Среди прочих из подчернолесья Милутиновым ратником стал и сверстник мой Русиян. Когда девять лет назад на Кукулино обрушились тысячи тысяч крыс, Русиян отбивался огнем и руками, а после победы, оплаченной людскими жизнями и пустыми домами, внезапно женился и замкнулся в себе. Два года спустя, я тогда уже был послушником у отца Прохора, его жена, тоненькая и бледная, приниженно-безответная в жизни, растаяла незаметно и безмолвно, с созревшим плодом, потерявшим в утробе жизнь. После похорон Русиян вовсе перестал говорить с людьми, опустился, нива его заросла дурниной. Наш с ним одногодок Парамон находил иногда молодого вдовца на свежей могиле с двумя крестами, большим и маленьким, дружески предлагал ему помочь по хозяйству. Не получал ответа. Русиян, и всегда-то молчаливый, его не слушал, ни его, ни других – следопыта Богдана, кузнеца Бояна Крамолу да и прочих всех, – ни старых, ни молодых. Напрасны были их старания вырвать его из мрака, никто не заметил, когда и как он сгинул. Оставив в Кукулине мать, понес свою тоску незнамо куда. Односельчане, поеживаясь под сухим снежком, похоронили старушку следующей зимой, а по весне поделили Русиянову землю и пограбили добро, что оставалось в его доме. Было чьим-то, зачем быть ничьим? Всем казалось, что даль проглотила Русияна.
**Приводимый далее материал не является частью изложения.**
(* ===== verification/Limiter.v ===== *)
(** * flow/rate_limiter.go, flow/dummy_rate_limiter.go: the limiter interfaces

    The two Go interfaces are type classes over the state of an
    implementation.  A client (flow/grpc_producer.go) is verified against
    [RateLimiter]; flow/rate_limiter.go, flow/redis_rate_limiter.go,
    flow/gubernator_rate_limiter.go and flow/dummy_rate_limiter.go are its
    instances. *)
From stdpp Require Import base strings list.
From Stdlib Require Import ZArith.
From S2P Require Import Prelude.

(** A pointer to a bucket: [None] is nil, [Some p] the cell [p] of the heap of
    the limiter that owns it. *)
Abbreviation ptr := (option nat).

Class Limiter (L : Type) : Type := {
  (** [IsHitLimit(topic, count, maxTokenIfNotExist)] *)
  lim_IsHitLimit : string → Z → Z → M L bool
}.

Class RateLimiter (R : Type) : Type := {
  rl_Limiter :: Limiter R;
  rl_Start : M R unit;
  rl_Stop : M R unit;
  rl_IsStart : M R bool;
  rl_PutBucket : string → ptr → M R unit;
  rl_Bucket : string → M R ptr
}.

(** What the producer relies on: the limiter answers, it does not panic, in
    every state that satisfies the implementation's invariant, and answering
    keeps the invariant. *)
Class TotalLimiter (L : Type) `{Limiter L} : Type := {
  lim_ok : L → Prop;
  lim_total : ∀ topic count mx l, lim_ok l →
    ∃ b l', lim_IsHitLimit topic count mx l = Ret (b, l') ∧ lim_ok l'
}.

(** What the composed system relies on: a limiter that enforces a quota.
    [lim_left key m cap l c]: while the requests for [key] carry the quota [m],
    the limiter [l] lets through at most [c] more lines for it before the next
    refill, and at most [cap] after it. *)
Class QuotaLimiter (L : Type) `{TotalLimiter L} : Type := {
  lim_refill : M L unit;
  lim_left : string → Z → Z → L → Z → Prop;
  lim_left_ok key m cap l c : lim_left key m cap l c → lim_ok l ∧ (0 <= c <= cap)%Z;
  lim_left_same key m cap l c n b l' :
    lim_left key m cap l c → (0 <= n < 2147483648)%Z →
    lim_IsHitLimit key n m l = Ret (b, l') →
    ∃ c', lim_left key m cap l' c' ∧ ((if b then 0 else n) + c' <= c)%Z;
  lim_left_other key m cap l c key' n mx b l' :
    lim_left key m cap l c → key' ≠ key → lim_IsHitLimit key' n mx l = Ret (b, l') →
    lim_left key m cap l' c;
  lim_left_refill key m cap l c :
    lim_left key m cap l c →
    ∃ l' c', lim_refill l = Ret (tt, l') ∧ lim_left key m cap l' c' ∧ (c' <= cap)%Z
}.

(** [LimiterFunc]: a plain function seen as a limiter. *)
Definition LimiterFunc : Type := string → Z → Z → bool.

#[export] Instance LimiterFunc_Limiter : Limiter LimiterFunc := {|
  lim_IsHitLimit topic count mx := fun fn => Ret (fn topic count mx, fn)
|}.

(** ** dummyRateLimiter

    The hooks [StartFunc], [StopFunc] and [PutBucketFunc] are the no-ops
    [NewDummyRateLimiter] sets. *)
Record dummyRateLimiter := mkDummy {
  IsHitLimitFunc : string → Z → Z → bool;
  BucketFunc : string → ptr;
  IsStartBool : bool
}.

Definition NewDummyRateLimiter : dummyRateLimiter :=
  {| IsHitLimitFunc := fun _ _ _ => false; BucketFunc := fun _ => None; IsStartBool := false |}.

Definition Expect_IsHitLimit_AlwaysTrue (d : dummyRateLimiter) : dummyRateLimiter :=
  {| IsHitLimitFunc := fun _ _ _ => true; BucketFunc := BucketFunc d;
     IsStartBool := IsStartBool d |}.

#[export] Instance dummy_Limiter : Limiter dummyRateLimiter := {|
  lim_IsHitLimit topic count mx := gets (fun d => IsHitLimitFunc d topic count mx)
|}.

#[export] Instance dummy_RateLimiter : RateLimiter dummyRateLimiter := {|
  rl_Start := modify (fun d => {| IsHitLimitFunc := IsHitLimitFunc d;
                                  BucketFunc := BucketFunc d; IsStartBool := true |});
  rl_Stop := ret tt;
  rl_IsStart := gets IsStartBool;
  rl_PutBucket _ _ := ret tt;
  rl_Bucket topic := gets (fun d => BucketFunc d topic)
|}.

#[export] Instance dummy_Total : TotalLimiter dummyRateLimiter := {|
  lim_ok _ := True;
  lim_total _ _ _ l _ := ex_intro _ _ (ex_intro _ l (conj eq_refl I))
|}.
Lemma run_refines es l q :
  refines l q →
  ∃ l', run es l = Ret ((spec_run (duration l) es q).1, l') ∧
        refines l' (spec_run (duration l) es q).2 ∧ duration l' = duration l.
Proof.
  revert l q; induction es as [|e es IH]; intros l q H; [by exists l|].
  destruct (step_event_refines e l q H) as (l1 & Hr1 & H1 & Hd1).
  destruct (IH _ _ H1) as (l2 & Hr2 & H2 & Hd2). rewrite Hd1 in *.
  exists l2. simpl. rewrite (bind_run _ _ _ _ _ Hr1), (bind_run _ _ _ _ _ Hr2).
  split_and!; [done|done|congruence].
Qed.

(** [C14]  The limiter with its heap of shared cells implements one independent
    token bucket per topic: from any state that corresponds to a table of
    buckets, any sequence of requests and refills returns (no nil
    dereference) the answers of the table and ends in a corresponding state. *)
Theorem local_limiter_refines_spec (es : list event) (l : rateLimiter)
    (q : gmap string LeakyBucket) :
  refines l q →
  ∃ l', run es l = Ret ((spec_run (duration l) es q).1, l') ∧
        refines l' (spec_run (duration l) es q).2.
Proof. intros H. destruct (run_refines es l q H) as (l' & ? & ? & _). eauto. Qed.

Lemma local_limiter_refines_spec_witness :
  ∃ l', run [Req "a" 3 2; Req "b" 1 1; Tick; Req "a" 5 2] (NewRateLimiter 2) =
        Ret ((spec_run 2 [Req "a" 3 2; Req "b" 1 1; Tick; Req "a" 5 2] ∅).1, l') ∧
        refines l' (spec_run 2 [Req "a" 3 2; Req "b" 1 1; Tick; Req "a" 5 2] ∅).2.
Proof. apply (local_limiter_refines_spec _ (NewRateLimiter 2) ∅ (refines_new 2)). Defined.

(** ** Quotas *)

(** Log lines of topic [t] that the answers [bs] let through. *)
Fixpoint admitted (t : string) (es : list event) (bs : list bool) : Z :=
  match es, bs with
  | Req t' c _ :: es, b :: bs =>
      (if bool_decide (t' = t) && negb b then c else 0) + admitted t es bs
  | Tick :: es, bs => admitted t es bs
  | _, _ => 0
  end.

Fixpoint ticks (es : list event) : Z :=
  match es with
  | [] => 0
  | Tick :: es => 1 + ticks es
  | Req _ _ _ :: es => ticks es
  end.

(** Requests for [t] all carry the quota [m] and a representable count. *)
Definition steady (t : string) (m : Z) (e : event) : Prop :=
  match e with
  | Req t' c mx => t' = t → mx = m ∧ 0 <= c ∧ in_int32 c
  | Tick => True
  end.

Definition tokens_left (lim : Z) (ob : option LeakyBucket) : Z :=
  match ob with None => lim | Some b => token b end.
Definition bucket_at (lim : Z) (ob : option LeakyBucket) : Prop :=
  match ob with None => True | Some b => max b = lim ∧ 0 <= token b <= lim end.

Lemma spec_request_other d t t' c mx q :
  t' ≠ t → (Spec.request d t' c mx q).2 !! t = q !! t.
Proof. intros. simpl. by apply lookup_insert_ne. Qed.

Lemma spec_request_same d t c m q :
  in_int32 (m * d) → 0 <= m * d → bucket_at (m * d) (q !! t) → 0 <= c → in_int32 c →
  let r := Spec.request d t c m q in
  bucket_at (m * d) (r.2 !! t) ∧
  (if r.1 then 0 else c) + tokens_left (m * d) (r.2 !! t) = tokens_left (m * d) (q !! t).
Proof.
  intros Hm Hm0 Hb Hc Hci r. subst r. unfold Spec.request. rewrite (int32_id (m * d)) by done.
  simpl. rewrite lookup_insert_eq.
  set (b := Spec.sized (m * d) (q !! t)).
  assert (max b = m * d ∧ token b = tokens_left (m * d) (q !! t) ∧ 0 <= token b <= m * d)
    as (Hmax & Htok & Hrange).
  { subst b. destruct (q !! t) as [b0|]; simpl in *; [|lia].
    unfold Max. destruct Hb as [Hbm ?]. rewrite Hbm, Z.eqb_refl. lia. }
  rewrite take_spec by int_lia. case_test; simpl; lia.
Qed.

Lemma spec_run_quota d t m es q :
  in_int32 (m * d) → 0 <= m * d → Forall (steady t m) es → bucket_at (m * d) (q !! t) →
  admitted t es (spec_run d es q).1 <= tokens_left (m * d) (q !! t) + ticks es * (m * d).
Proof.
  intros Hm Hm0 Hes. revert q. induction Hes as [|e es He Hes IH]; intros q Hb.
  - simpl. unfold tokens_left, bucket_at in *. destruct (q !! t); simpl; lia.
  - destruct e as [t' c mx|]; cbn [spec_run spec_event fst snd app admitted steady] in *.
    + cbn [ticks]. destruct (decide (t' = t)) as [->|Hne].
      * destruct (He eq_refl) as (-> & ? & ?).
        destruct (spec_request_same d t c m q) as [Hb' Heq]; try done.
        specialize (IH _ Hb'). rewrite bool_decide_true by done. cbn [andb].
        destruct (Spec.request d t c m q).1; cbn [negb] in *; lia.
      * rewrite bool_decide_false by done. cbn [andb].
        rewrite <- (spec_request_other d t t' c mx q Hne) in Hb |- *.
        specialize (IH _ Hb). lia.
    + cbn [ticks]. assert (bucket_at (m * d) (Spec.tick q !! t) ∧
              tokens_left (m * d) (Spec.tick q !! t) <= m * d) as [Hb' Hle].
      { unfold Spec.tick. rewrite lookup_fmap. destruct (q !! t); simpl in *; lia. }
      specialize (IH _ Hb').
      assert (0 <= tokens_left (m * d) (q !! t)) by (destruct (q !! t); simpl in *; lia).
      lia.
Qed.

(** Rate limiting: whatever other topics do, a topic whose requests carry
    the quota [m] is let through at most [m * duration] log lines between two
    refills, so at most [(1 + ticks) * m * duration] over a run with [ticks]
    refills, starting from a fresh limiter. *)
Theorem local_limiter_quota (d : Z) (t : string) (m : Z) (es : list event) :
  in_int32 d → in_int32 (m * d) → 0 <= m * d → Forall (steady t m) es →
  ∃ bs l', run es (NewRateLimiter d) = Ret (bs, l') ∧
           admitted t es bs <= (1 + ticks es) * (m * d).
Proof.
  intros Hd Hm Hm0 Hes.
  destruct (run_refines es _ _ (refines_new d)) as (l' & Hr & _ & _).
  simpl duration in Hr. rewrite int32_id in Hr by done.
  eexists _, l'. split; [exact Hr|].
  pose proof (spec_run_quota d t m es ∅ Hm Hm0 Hes) as H.
  rewrite lookup_empty in H. specialize (H I). simpl tokens_left in H. lia.
Qed.

Lemma local_limiter_quota_witness :
  ∃ bs l', run [Req "a" 3 2; Req "b" 9 1; Req "a" 2 2; Tick; Req "a" 4 2] (NewRateLimiter 2)
           = Ret (bs, l') ∧
    admitted "a" [Req "a" 3 2; Req "b" 9 1; Req "a" 2 2; Tick; Req "a" 4 2] bs
      <= (1 + ticks [Req "a" 3 2; Req "b" 9 1; Req "a" 2 2; Tick; Req "a" 4 2]) * (2 * 2).
Proof.
  apply (local_limiter_quota 2 "a" 2); unfold in_int32; try lia.
  repeat constructor; simpl; intros; unfold in_int32; try lia; discriminate.
Defined.

(** ** Quotas that change between requests

    The quota travels with each request, and the key of an application group
    (flow/grpc_producer.go, [getRateLimitInfo]) is shared by all its
    applications. *)
Fixpoint rounds (n : nat) (t : string) (c lo hi : Z) : list event :=
  match n with O => [] | S n => Req t c lo :: Req t c hi :: rounds n t c lo hi end.

(** One request on a bucket of capacity [m'] * d, asking under the quota [m]. *)
Lemma spec_request_resize d t c m q b :
  q !! t = Some b → in_int32 (m * d) → in_int32 (max b) → 0 <= max b → 0 <= m * d →
  0 <= c → in_int32 c → 0 <= token b → c <= token b + Z.max 0 (m * d - max b) →
  token b + Z.max 0 (m * d - max b) < 2147483648 →
  Spec.request d t c m q =
    (false, <[t := {| max := m * d;
                      token := token b + Z.max 0 (m * d - max b) - c |}]> q).
Proof.
  intros Hb Hm Hmax ? ? Hc Hci Ht Hle Hov. unfold Spec.request, Spec.sized.
  rewrite Hb, (int32_id (m * d)) by done.
  assert ((if Max b =? m * d then b else UpdateMax (m * d) b) =
          {| max := m * d; token := token b + Z.max 0 (m * d - max b) |}) as ->.
  { unfold Max, UpdateMax. destruct (Z.eqb_spec (max b) (m * d)) as [He|He].
    - destruct b as [mb tb]; simpl in *. subst mb. f_equal. lia.
    - f_equal. case_test; [int_id|]; int_lia. }
  rewrite take_spec by (simpl; int_lia). simpl. case_test; [done|lia].
Qed.

Lemma spec_rounds d t c lo hi n q b :
  0 <= lo * d → 0 <= c → c <= lo * d → 2 * c = (hi - lo) * d → in_int32 (hi * d + c) →
  q !! t = Some b → max b = hi * d → token b = lo * d →
  Forall (fun x => x = false) (spec_run d (rounds n t c lo hi) q).1.
Proof.
  intros Hlo Hc Hle H2c Hov. assert (in_int32 (hi * d) ∧ in_int32 (lo * d)) as [? ?]
    by (unfold in_int32 in *; nia).
  revert q b. induction n as [|n IH]; intros q b Hb Hmax Htok; [constructor|].
  cbn [rounds spec_run spec_event].
  rewrite (spec_request_resize d t c lo q b) by (try done; int_lia).
  cbn [fst snd].
  rewrite (spec_request_resize d t c hi _ _ (lookup_insert_eq _ _ _))
    by (cbn [max token]; unfold in_int32 in *; nia).
  cbn [fst snd app max token]. constructor; [done|]. constructor; [done|].
  eapply IH; [apply lookup_insert_eq|done|cbn; nia].
Qed.
(* ===== verification/Errors.v ===== *)
(** * Errors: flow/on_grpc_error.go and the error constants

    An error of a library is [EExt] with its text.  [EConcat] is
    errkit.Concat, a library function the code only uses to join a constant to
    a cause.  [EStatus c e] is [status.Errorf(c, e.Error())]. *)
From stdpp Require Import base strings.
From S2P Require Import Prelude.

Inductive code := ResourceExhausted | InvalidArgument | FailedPrecondition | Unavailable.

Inductive error :=
| EConst (s : string)
| EExt (s : string)
| EConcat (e cause : error)
| EStatus (c : code) (cause : error).

#[export] Instance code_eq_dec : EqDecision code.
Proof. solve_decision. Defined.
#[export] Instance error_eq_dec : EqDecision error.
Proof. solve_decision. Defined.

Definition onLimitExceededGrpc : error :=
  EStatus ResourceExhausted (EConst "Bandwidth Limit Exceeded").
Definition onBadRequestGrpc (err : error) : error := EStatus InvalidArgument err.
Definition onStoreErrorGrpc (err : error) : error := EStatus FailedPrecondition err.
Definition onCreateTopicErrorGrpc (err : error) : error := EStatus Unavailable err.
Definition onSendCreateTopicErrorGrpc (err : error) : error := EStatus Unavailable err.

(** The constants of flow/grpc_producer.go, flow/barito_consumer_service.go,
    flow/convert.go and flow/consumer_worker.go. *)
Definition ErrMakeSyncProducer := EConst "Make sync producer failed".
Definition ErrKafkaRetryLimitReached :=
  EConst "Error connecting to kafka, retry limit reached".
Definition ErrInitGrpc := EConst "Failed to listen to gRPC address".
Definition ErrMakeKafkaAdmin := EConst "Make kafka admin failed".
Definition JsonParseError := EConst "JSON Parse Error".
Definition ProtoParseError := EConst "Protobuf Parse Error".
Definition TimberContentMissing := EConst "Timber Content Missing Error".
Definition TimberFieldsMissing := EConst "Timber Field Missing Error".
(* ===== verification/Producer.v ===== *)
(** * flow/grpc_producer.go: the gRPC service that stores logs in Kafka

    The limiter and the Kafka admin are used through their interfaces
    ([RateLimiter], [KafkaAdmin]); sarama's synchronous producer, the factory,
    the wall clock and the gRPC server are arguments.  The state carries a
    trace of what left the service: Kafka sends with their result, metrics,
    sleeps. *)
From stdpp Require Import base gmap strings list pretty.
From Stdlib Require Import ZArith Lia String.
From S2P Require Import Prelude GoInt GoString Errors Limiter KafkaAdmin Timber Convert.
From S2P Require Import Regexp Metrics.
Local Open Scope Z_scope.
Local Open Scope go_scope.

Definition RateLimitKeyAppGroup : string := "app_group".
Definition ProberTopic : string := "barito-prober".

(** [sarama.SyncProducer]: a send returns nil or the text of its error. *)
Class SyncProducer (P : Type) := {
  sp_SendMessage : ProducerMessage → P → option string * P;
  sp_Close : P → P
}.

(** The two calls of [types.KafkaFactory] the service makes. *)
Class ProducerFactory (F A P : Type) := {
  MakeSyncProducer : F → (option P * option string) * F;
  MakeKafkaAdmin : F → (option A * option string) * F
}.

(** The immutable fields of [producerService]. *)
Record config := mkConfig {
  grpcAddr : string;
  topicPrefix : string;
  topicSuffix : string;
  kafkaMaxRetry : Z;
  kafkaRetryInterval : Z;
  newEventTopic : string;
  grpcMaxRecvMsgSize : Z;
  ignoreKafkaOptions : bool;
  kafkaMessageFormat : string
}.

Inductive event :=
| Send (m : ProducerMessage) (r : option string)
| Metric (o : observation)
| Sleep (seconds : Z)
| GracefulStop.

(** The mutable part; [reads] counts the readings of the wall clock. *)
Record service (R A P F : Type) := mkService {
  factory : F;
  limiter : R;
  admin : option A;
  producer : option P;
  grpcServer : bool;
  reads : nat;
  trace : list event
}.
Arguments mkService {R A P F}.
Arguments factory {R A P F}.
Arguments limiter {R A P F}.
Arguments admin {R A P F}.
Arguments producer {R A P F}.
Arguments grpcServer {R A P F}.
Arguments reads {R A P F}.
Arguments trace {R A P F}.

Section Producer.
Context {R A P F : Type}.
Context `{!RateLimiter R} `{!KafkaAdmin A} `{!SyncProducer P} `{!ProducerFactory F A P}.
Context `{!ProtoCodec} `{!Regexp}.
(** The [n]th reading of [time.Now().UTC().Format(time.RFC3339)]. *)
Variable clock : nat → string.
Variable cfg : config.
Abbreviation svc := (service R A P F).

Definition NewProducerService (f : F) (l : R) : svc := mkService f l None None false 0 [].

(** ** Access to the parts *)
Definition emit (e : event) : M svc unit := modify (fun s =>
  mkService (factory s) (limiter s) (admin s) (producer s) (grpcServer s) (reads s)
    (trace s ++ [e])).
Definition observe (o : observation) : M svc unit := emit (Metric o).
Definition observeO (o : outcome observation) : M svc unit :=
  match o with Ret o => observe o | Panic => throw end.
Definition now : M svc string := fun s =>
  Ret (clock (reads s),
       mkService (factory s) (limiter s) (admin s) (producer s) (grpcServer s)
         (S (reads s)) (trace s)).
Definition on_limiter {X} (m : M R X) : M svc X := fun s =>
  match m (limiter s) with
  | Ret (x, l) => Ret (x, mkService (factory s) l (admin s) (producer s) (grpcServer s)
                            (reads s) (trace s))
  | Panic => Panic
  end.
(** A call on a nil interface panics. *)
Definition on_admin {X} (m : M A X) : M svc X := fun s =>
  match admin s with
  | None => Panic
  | Some a =>
      match m a with
      | Ret (x, a) => Ret (x, mkService (factory s) (limiter s) (Some a) (producer s)
                                (grpcServer s) (reads s) (trace s))
      | Panic => Panic
      end
  end.
Definition SendMessage (m : ProducerMessage) : M svc (option string) := fun s =>
  match producer s with
  | None => Panic
  | Some p =>
      let r := sp_SendMessage m p in
      Ret (r.1, mkService (factory s) (limiter s) (admin s) (Some r.2) (grpcServer s)
                  (reads s) (trace s ++ [Send m r.1]))
  end.

(** ** Sending *)
Definition sendLogs (topic : string) (timber : Timber) : M svc (option string) :=
  let message := ConvertTimberToKafkaMessage timber topic in
  let! err := SendMessage message in
  do! observe (ObserveSendToKafkaTime topic) in
  ret err.

Definition sendLogsTimberCollection (topic : string) (tc : TimberCollection)
    : M svc (option string) :=
  let message := ConvertTimberCollectionToKafkaMessage tc topic in
  let! err := SendMessage message in
  do! observe (ObserveSendToKafkaTime topic) in
  ret err.

Definition createTopicEvent (topic : string) : ProducerMessage :=
  {| pm_Topic := newEventTopic cfg; pm_Value := topic; pm_Headers := [] |}.

Definition sendCreateTopicEvents (topic : string) : M svc (option string) :=
  SendMessage (createTopicEvent topic).

(** The partitions and the replication factor, an [int32] cut to an [int16],
    asked for a new topic. *)
Definition topic_options (timberContext : option TimberContext) : Z * Z :=
  if ignoreKafkaOptions cfg then (-1, int16 (-1))
  else (GetKafkaPartition timberContext, int16 (GetKafkaReplicationFactor timberContext)).

Definition createTopicIfNotExist (timberContext : option TimberContext) (topic : string)
    : M svc (option error) :=
  let! found := on_admin (ka_Exist topic) in
  if found then ret None else
  let '(numPartitions, replicationFactor) := topic_options timberContext in
  let! err := on_admin (ka_CreateTopic topic numPartitions replicationFactor) in
  match err with
  | Some err =>
      do! observe (IncreaseKafkaMessagesStoredTotalWithError topic "create_topic") in
      ret (Some (onCreateTopicErrorGrpc err))
  | None =>
      do! on_admin (ka_AddTopic topic) in
      let! err := sendCreateTopicEvents topic in
      match err with
      | Some err =>
          do! observe (IncreaseKafkaMessagesStoredTotalWithError topic
                         "send_create_topic_event") in
          ret (Some (onSendCreateTopicErrorGrpc (EExt err)))
      | None => ret None
      end
  end.

Definition handleProduce (timber : Timber) (topic : string) : M svc (option error) :=
  let! err := createTopicIfNotExist (Context timber) topic in
  match err with
  | Some err => ret (Some err)
  | None =>
      let! err := sendLogs topic timber in
      match err with
      | Some err =>
          do! observe (IncreaseKafkaMessagesStoredTotalWithError topic "send_log") in
          ret (Some (onStoreErrorGrpc (EExt err)))
      | None =>
          do! observeO (ObserveByteIngestion topic (topicSuffix cfg) timber) in
          do! observe (IncreaseKafkaMessagesStoredTotal topic) in
          ret None
      end
  end.

Definition handleProduceBatch (tc : TimberCollection) (topic : string)
    : M svc (option error) :=
  let! err := createTopicIfNotExist (CollectionContext tc) topic in
  match err with
  | Some err => ret (Some err)
  | None =>
      let! err := sendLogsTimberCollection topic tc in
      match err with
      | Some err =>
          do! observe (IncreaseKafkaMessagesStoredTotalWithError topic "send_log") in
          ret (Some (onStoreErrorGrpc (EExt err)))
      | None =>
          do! observeO (ObserveByteIngestionCollection topic (topicSuffix cfg) tc) in
          do! observe (IncreaseKafkaMessagesStoredTotal topic) in
          ret None
      end
  end.

(** The key charged for a request and its quota. *)
Definition getRateLimitInfo (context : option TimberContext) : string * Z :=
  let kafkaTopic := GetKafkaTopic context in
  if Contains kafkaTopic ProberTopic then (topicPrefix cfg ++s kafkaTopic, 1)
  else if GetDisableAppTps context then (RateLimitKeyAppGroup, GetAppGroupMaxTps context)
  else (topicPrefix cfg ++s GetKafkaTopic context ++s topicSuffix cfg, GetAppMaxTps context).

Definition topic_of (context : option TimberContext) : string :=
  topicPrefix cfg ++s GetKafkaTopic context ++s topicSuffix cfg.

(** [range timberCollection.GetItems()], the items stamped in place. *)
Fixpoint stamp_items (items : list Timber) : M svc (list Timber) :=
  match items with
  | [] => ret []
  | timber :: items =>
      let! ts := now in
      let! rest := stamp_items items in
      ret (set_Timestamp ts timber :: rest)
  end.

Fixpoint observe_exceeded (context : option TimberContext) (topic : string)
    (items : list Timber) : M svc unit :=
  match items with
  | [] => ret tt
  | timber :: items =>
      let! ts := now in
      do! observeO (ObserveTPSExceededBytes topic (topicSuffix cfg)
                      (set_Timestamp ts (set_Context context timber))) in
      observe_exceeded context topic items
  end.

Fixpoint produce_items (context : option TimberContext) (topic : string)
    (items : list Timber) : M svc (option error) :=
  match items with
  | [] => ret None
  | timber :: items =>
      let! ts := now in
      let! err := handleProduce (set_Timestamp ts (set_Context context timber)) topic in
      match err with
      | Some err => ret (Some err)
      | None => produce_items context topic items
      end
  end.

(** The response holds the topic. *)
Definition respond (topic : string) (err : option error) : string + error :=
  match err with Some err => inr err | None => inl topic end.

Definition Produce (timber : Timber) : M svc (string + error) :=
  let topic := topic_of (Context timber) in
  let '(rateLimitKey, maxToken) := getRateLimitInfo (Context timber) in
  let! hit := on_limiter (lim_IsHitLimit rateLimitKey 1 maxToken) in
  if hit then
    do! observe (IncreaseProducerTPSExceededCounter topic 1) in
    let! ts := now in
    do! observeO (ObserveTPSExceededBytes topic (topicSuffix cfg) (set_Timestamp ts timber)) in
    ret (inr onLimitExceededGrpc)
  else
    let! ts := now in
    let timber := set_Timestamp ts timber in
    let! err :=
      (if String.eqb (kafkaMessageFormat cfg) TimberCollectionMessageFormat then
         handleProduceBatch {| CollectionContext := Context timber; Items := [timber] |} topic
       else handleProduce timber topic) in
    ret (respond topic err).

Definition ProduceBatch (tc : TimberCollection) : M svc (string + error) :=
  let topic := topic_of (CollectionContext tc) in
  let '(rateLimitKey, maxToken) := getRateLimitInfo (CollectionContext tc) in
  let lengthMessages := Z.of_nat (List.length (Items tc)) in
  let! hit := on_limiter (lim_IsHitLimit rateLimitKey lengthMessages maxToken) in
  if hit then
    do! observe (IncreaseProducerTPSExceededCounter topic lengthMessages) in
    do! observe_exceeded (CollectionContext tc) topic (Items tc) in
    ret (inr onLimitExceededGrpc)
  else if String.eqb (kafkaMessageFormat cfg) TimberCollectionMessageFormat then
    let! items := stamp_items (Items tc) in
    let! err := handleProduceBatch
                  {| CollectionContext := CollectionContext tc; Items := items |} topic in
    ret (respond topic err)
  else
    let! err := produce_items (CollectionContext tc) topic (Items tc) in
    ret (respond topic err).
События без заметных следов всегда понуждают людей строить предположения и сопоставлять их с истиной. Однако истина об исчезнувшем Русияне сама состояла из множества истин, и каждая была иной, а сложенные вместе, они еще больше путали и темнили дело, где не было ни начала, ни конца: добрался до моря, угодил, окованный, на галеру гребцом, пристал к разбойникам, атаманил, обженился в городе, добыл богатство и возлегает на куче фиолетовых аметистов, сардониксов, сапфиров, прозрачных топазов, яшмы, агата, золота и серебра. Подлинная правда о нем, не многим известная – Русиян отправился ратником на братоубийственную войну за корону, в пределах с похожими селами и похожими людьми, – пошла осадком на дно, на поверхности же мутной мешанины догадок плавали кристаллы и темные пятна вымысла, расплывались, замещаясь новыми, напоминающими знаки на старом пергаменте.
И вот до монастыря дошла весть, что Русиян воротился, и не один, а с шестью конниками. Новоявленный властелин, не признавший правления скукоженных старцев. Воротился под звон копий и поставил свои законы, сперва неясные для разрозненного сельского люда, затем угрожающие: законы брали сельчан в оковы.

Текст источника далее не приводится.